Task brief |
The reply should hold every line of the data, unchanged and complete.

[[ Task inputs, beginning ]]

(** X13.  When a round of the loop fails on a file (its text extraction or
    its thumbnail raises, or Firestore refuses its document), after files
    that could be read and whose documents Firestore accepted, the upload
    raises that failure: the documents of the files before it stay stored,
    the file itself and the files after it leave no document, and the files
    after it are not even attempted. *)
Theorem uploads_stop_at_failure (before after : list uploaded_file)
  (bad : uploaded_file) (e : exn) (combined_document_text : list string)
  (tr : trace) :
  (forall file, In file before -> readable env file) ->
  accepted env (count is_add tr) before ->
  fails env (count is_add tr + List.length before) bad e ->
  exists evs,
    upload_files env user_id (before ++ bad :: after) combined_document_text tr
    = (Raises e, tr ++ evs)
    /\ documents evs = map (stored_document env) before
    /\ count is_storage evs = S (List.length before).
Proof.
  intros Hall Hacc Hbad.
  destruct (upload_loop_through before (bad :: after) [] tr Hall Hacc)
    as [evs [Hloop [Hdocs [_ [Hst Hadds]]]]].
  destruct (failing_file_raises bad (tr ++ evs) e) as [evs' [Hfile [Hd Hs]]].
  { rewrite count_app, Hadds. exact Hbad. }
  exists (evs ++ evs').
  assert (Hrun : upload_files env user_id (before ++ bad :: after)
                   combined_document_text tr
                 = upload_loop env user_id (before ++ bad :: after) [] tr).
  { unfold upload_files. destruct before; reflexivity. }
  rewrite Hrun, Hloop. cbn [upload_loop]. unfold bind at 1.
  rewrite Hfile, <- app_assoc. split; [reflexivity | ].
  rewrite documents_app, count_app, Hdocs, Hst, Hd, Hs.
  rewrite app_nil_r. split; [reflexivity | lia].
Qed.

[[ Task inputs, end ]]

Task result |
(** X13.  When a round of the loop fails on a file (its text extraction or
    its thumbnail raises, or Firestore refuses its document), after files
    that could be read and whose documents Firestore accepted, the upload
    raises that failure: the documents of the files before it stay stored,
    the file itself and the files after it leave no document, and the files
    after it are not even attempted. *)
Theorem uploads_stop_at_failure (before after : list uploaded_file)
  (bad : uploaded_file) (e : exn) (combined_document_text : list string)
  (tr : trace) :
  (forall file, In file before -> readable env file) ->
  accepted env (count is_add tr) before ->
  fails env (count is_add tr + List.length before) bad e ->
  exists evs,
    upload_files env user_id (before ++ bad :: after) combined_document_text tr
    = (Raises e, tr ++ evs)
    /\ documents evs = map (stored_document env) before
    /\ count is_storage evs = S (List.length before).
Proof.
  intros Hall Hacc Hbad.
  destruct (upload_loop_through before (bad :: after) [] tr Hall Hacc)
    as [evs [Hloop [Hdocs [_ [Hst Hadds]]]]].
  destruct (failing_file_raises bad (tr ++ evs) e) as [evs' [Hfile [Hd Hs]]].
  { rewrite count_app, Hadds. exact Hbad. }
  exists (evs ++ evs').
  assert (Hrun : upload_files env user_id (before ++ bad :: after)
                   combined_document_text tr
                 = upload_loop env user_id (before ++ bad :: after) [] tr).
  { unfold upload_files. destruct before; reflexivity. }
  rewrite Hrun, Hloop. cbn [upload_loop]. unfold bind at 1.
  rewrite Hfile, <- app_assoc. split; [reflexivity | ].
  rewrite documents_app, count_app, Hdocs, Hst, Hd, Hs.
  rewrite app_nil_r. split; [reflexivity | lia].
Qed.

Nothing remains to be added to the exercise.